Stored data
┏━━

(** ** Catching up *)

Fixpoint stream_run (d : db) (f : fanout) (s : stream) (ops : list stream_op) : option (fanout * stream) :=
  match ops with
  | [] => Some (f, s)
  | op :: ops => '(f, s) ← stream_step d f s op; stream_run d f s ops
  end.
Lemma run_rest d f s poll rest :
  sm_phase s = SmNew poll rest → Forall (λ e, stream_ended (e_type e) = false) rest →
  ∃ s', stream_run d f s (replicate (length rest) SoGo) = Some (f, s')
    ∧ bodies (sm_out s') = bodies (sm_out s) ++ rest ∧ sm_last s' = default (sm_last s) (list.last (e_seq <$> rest)).
Proof.
  revert s. induction rest as [|e rest IH]; intros s Hp Hend.
  { exists s. by rewrite app_nil_r. }
  apply Forall_cons in Hend as [He Hend]. set (s1 := set_phase (add_out (set_last s (e_seq e)) (YBody e)) (SmNew poll rest)).
  assert (stream_step d f s SoGo = Some (f, s1)) as Hone by (unfold stream_step, yield_event; by rewrite Hp, He).
  cbn [length replicate stream_run]. rewrite Hone. cbn [mbind option_bind].
  destruct (IH s1 eq_refl Hend) as (s' & Hrun & Hout & Hlast). exists s'. split; [done|]. split.
  - rewrite Hout. unfold s1. simpl. rewrite bodies_snoc, <- app_assoc. done.
  - rewrite Hlast. destruct rest as [|y rest]; [done|].
    change (list.last (e_seq <$> e :: y :: rest)) with (list.last (e_seq <$> y :: rest)).
    assert (is_Some (list.last (e_seq <$> y :: rest))) as [z ->] by by apply last_is_Some. done.
Qed.
(** Whatever was lost before, a poll brings a waiting stream up to date: when its queue
    is empty, the timeout, the read and one step for each event yield every stored event
    above the last one, and no stored event is above the last then. *)
Theorem stream_catches_up owner d r i s :
  db_ok d → replica_reach owner d r → bs_streams r !! i = Some s → sm_phase s = SmWait →
  queue_of (bs_fan r) (sm_queue s) = [] →
  let E := events_of owner r (sm_session s) in let new := above (sm_last s) E in
  Forall (λ e, stream_ended (e_type e) = false) new →
  ∃ s', stream_run (bs_db r) (bs_fan r) s (SoTimeout :: SoGo :: replicate (length new) SoGo) = Some (bs_fan r, s')
    ∧ bodies (sm_out s') = bodies (sm_out s) ++ new ∧ ∀ e, e ∈ E → e_seq e ≤ sm_last s'.
Proof.
  intros Hd Hr Hs Hp Hq E new Hend. pose proof (replica_reach_ok _ _ _ Hd Hr) as Hok.
  assert (numbered E) as HE by by apply session_numbered, Hok.
  set (s1 := set_phase s (SmRead true)). set (s2 := set_phase s1 (SmNew true new)).
  assert (stream_step (bs_db r) (bs_fan r) s SoTimeout = Some (bs_fan r, s1)) as Hpoll.
  { unfold stream_step. rewrite Hp. unfold queue_of in Hq. destruct (fo_queues (bs_fan r) !! sm_queue s) as [[|]|]; done. }
  assert (stream_step (bs_db r) (bs_fan r) s1 SoGo = Some (bs_fan r, s2)) as Hread.
  { unfold stream_step. simpl. do 4 f_equal. unfold s1. simpl. rewrite (rk_tenant _ _ Hok _ _ Hs).
    by rewrite list_events_above by apply Hok. }
  destruct (run_rest (bs_db r) (bs_fan r) s2 true new eq_refl Hend) as (s' & Hrun & Hout & Hlast).
  exists s'. split_and!.
  - cbn [stream_run]. rewrite Hpoll. cbn [mbind option_bind]. rewrite Hread. exact Hrun.
  - by rewrite Hout.
  - intros e He. rewrite Hlast. change (sm_last s2) with (sm_last s). fold E in new.
    destruct (above_slice (sm_last s) E HE) as [_ Hall]. fold new in Hall.
    destruct (Hall e He) as [|Hle]; [done|]. etrans; [exact Hle|].
    destruct new as [|y l] eqn:Ey using rev_ind; simpl; [lia|]. clear IHl.
    rewrite (fmap_snoc e_seq), last_snoc. simpl. assert (y ∈ above (sm_last s) E) as Hy by (fold new; rewrite Ey; set_solver).
    apply list_elem_of_filter in Hy. lia.
Qed.
(** C22: What attaching the files of a message does when it succeeds.  The tables stay well
    formed, and of them only the session's bindings change, exactly so: a binding of the
    session to a file of the message that had no path gets the path the file is returned
    with; each file of the message without a binding gets one new binding, with that path;
    every other binding is what it was.  So each file of the message is bound with the path
    it is returned with; a new path is none an agent input uses; and when the sizes the
    message's files come with are those of the stored files, the agent's inputs with all
    files of the session that have a path fit the workspace. *)
Theorem attach_exact dropped b64decode d now max_bytes tenant sid files environment user d' out m :
  files_ok d → files ≠ [] →
  attach_session_files dropped b64decode d now max_bytes tenant sid files environment user = Ok (d', (out, m)) →
  files_ok d' ∧ ∃ path inputs bytes,
    out = (λ f, with_path f (path (if_file f))) <$> files
    ∧ d' = with_bindings d (attached d tenant sid now (if_file <$> files) path (md_created m))
    ∧ NoDup (md_created m)
    ∧ (∀ file, file ∈ md_created m ↔ file ∈ if_file <$> files ∧ find_binding d tenant sid file = None)
    ∧ (∀ file, file ∈ md_placed m ↔ file ∈ if_file <$> files ∧ ∃ b, find_binding d tenant sid file = Some b ∧ sf_path b = None)
    ∧ (∀ file, file ∈ if_file <$> files → ∃ b, find_binding d' tenant sid file = Some b ∧ sf_path b = Some (path file))
    ∧ agent_inputs b64decode d tenant environment = Ok (inputs, bytes)
    ∧ (∀ file, is_new m file → path file ∉ inputs)
    ∧ (Forall (λ f, size_of d tenant (if_file f) = if_size f) files → bytes + bound_bytes d tenant sid (bindings d') ≤ max_bytes).
Proof.
  intros Hd Hne H. destruct (attach_checked _ _ _ _ _ _ _ _ _ _ Hne _ H) as (Hs & Hv & inputs & bytes & Hi).
  destruct (attach_run dropped b64decode d now max_bytes tenant sid files environment user Hd Hne inputs bytes Hs Hv Hi) as (a & Ha & Hall & Hrun & E).
  rewrite E in H. destruct (max_bytes <? _) eqn:Hmax; [done|]. injection H as <- <- <-. apply Z.ltb_ge in Hmax.
  assert (∀ b p, b ∈ bindings d → mine tenant sid b = true → sf_path b = Some p → p ∈ first_taken d tenant sid inputs) as Ht
    by (intros b p; by apply first_taken_bound).
  assert (files_ok (at_db a)) as Hok by (by eapply attach_ok).
  assert (∀ file, file ∈ if_file <$> files → is_Some (at_paths a !! file)) as Hgiven
    by (intros file (f & -> & Hf)%list_elem_of_fmap; by apply elem_of_okeys, Hall).
  assert (∀ file, is_new (at_made a) file → file ∈ if_file <$> files) as Hnew.
  { intros file Hn. destruct (attach_all_new _ _ _ _ _ _ _ _ _ Hrun Hn) as [[Hc|Hc]|?]; [by apply elem_of_nil in Hc..|done]. }
  split; [done|]. exists (λ file, default [] (at_paths a !! file)), inputs, bytes.
  split_and!; [done|by eapply ai_attached|apply Ha|intros file; by eapply created_given|intros file; by eapply placed_given|intros file Hf; exact (given_bound _ _ _ _ _ _ _ Hd Ha Hgiven Hnew file Hok Hf)|done| |].
  - intros file Hn Hin. destruct (ai_new _ _ _ _ _ _ Ha file Hn) as (p & Hp & _ & Hout & _). apply Hout, elem_of_app. left.
    by rewrite Hp in Hin.
  - intros Hsizes. assert (sizes_ok tenant sid d a) as [Hsum _]; [|lia].
    refine (attach_all_sizes dropped tenant sid now d (first_taken d tenant sid inputs) Hd Ht _ _ _ files a _ Hs _ Hsizes Hrun (first_sizes d tenant sid _ Hd)).
    + intros b. by apply session_snapshot.
    + by apply (attach_start _ _ _ _ _ Hd).
    + apply list.Forall_forall. intros f Hf. by eapply get_file_tenant, Hv.
Qed.
(** Attaching can be undone: taking back what an attach made, in a database nothing else
    has changed, gives the tables of before, whatever paths they had. *)
Theorem attach_undone dropped b64decode d now max_bytes tenant sid files environment user d' out m :
  files_ok d → attach_session_files dropped b64decode d now max_bytes tenant sid files environment user = Ok (d', (out, m)) →
  unbind d' tenant sid m = d.
Proof.
  intros Hd H. destruct (decide (files = [])) as [->|Hne]; [by injection H as <- <- <-|].
  destruct (attach_checked _ _ _ _ _ _ _ _ _ _ Hne _ H) as (Hs & Hv & inputs & bytes & Hi).
  destruct (attach_run dropped b64decode d now max_bytes tenant sid files environment user Hd Hne inputs bytes Hs Hv Hi) as (a & Ha & _ & _ & E).
  rewrite E in H. destruct (max_bytes <? _); [done|]. injection H as <- <- <-. by eapply attach_undo.
Qed.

┗━━

What is wanted is every line from the first line of the entries through the line that contains "Forall (λ e, stream_ended (e_type e) = false) new", given again exactly.

(** ** Catching up *)

Fixpoint stream_run (d : db) (f : fanout) (s : stream) (ops : list stream_op) : option (fanout * stream) :=
  match ops with
  | [] => Some (f, s)
  | op :: ops => '(f, s) ← stream_step d f s op; stream_run d f s ops
  end.
Lemma run_rest d f s poll rest :
  sm_phase s = SmNew poll rest → Forall (λ e, stream_ended (e_type e) = false) rest →
  ∃ s', stream_run d f s (replicate (length rest) SoGo) = Some (f, s')
    ∧ bodies (sm_out s') = bodies (sm_out s) ++ rest ∧ sm_last s' = default (sm_last s) (list.last (e_seq <$> rest)).
Proof.
  revert s. induction rest as [|e rest IH]; intros s Hp Hend.
  { exists s. by rewrite app_nil_r. }
  apply Forall_cons in Hend as [He Hend]. set (s1 := set_phase (add_out (set_last s (e_seq e)) (YBody e)) (SmNew poll rest)).
  assert (stream_step d f s SoGo = Some (f, s1)) as Hone by (unfold stream_step, yield_event; by rewrite Hp, He).
  cbn [length replicate stream_run]. rewrite Hone. cbn [mbind option_bind].
  destruct (IH s1 eq_refl Hend) as (s' & Hrun & Hout & Hlast). exists s'. split; [done|]. split.
  - rewrite Hout. unfold s1. simpl. rewrite bodies_snoc, <- app_assoc. done.
  - rewrite Hlast. destruct rest as [|y rest]; [done|].
    change (list.last (e_seq <$> e :: y :: rest)) with (list.last (e_seq <$> y :: rest)).
    assert (is_Some (list.last (e_seq <$> y :: rest))) as [z ->] by by apply last_is_Some. done.
Qed.
(** Whatever was lost before, a poll brings a waiting stream up to date: when its queue
    is empty, the timeout, the read and one step for each event yield every stored event
    above the last one, and no stored event is above the last then. *)
Theorem stream_catches_up owner d r i s :
  db_ok d → replica_reach owner d r → bs_streams r !! i = Some s → sm_phase s = SmWait →
  queue_of (bs_fan r) (sm_queue s) = [] →
  let E := events_of owner r (sm_session s) in let new := above (sm_last s) E in
  Forall (λ e, stream_ended (e_type e) = false) new →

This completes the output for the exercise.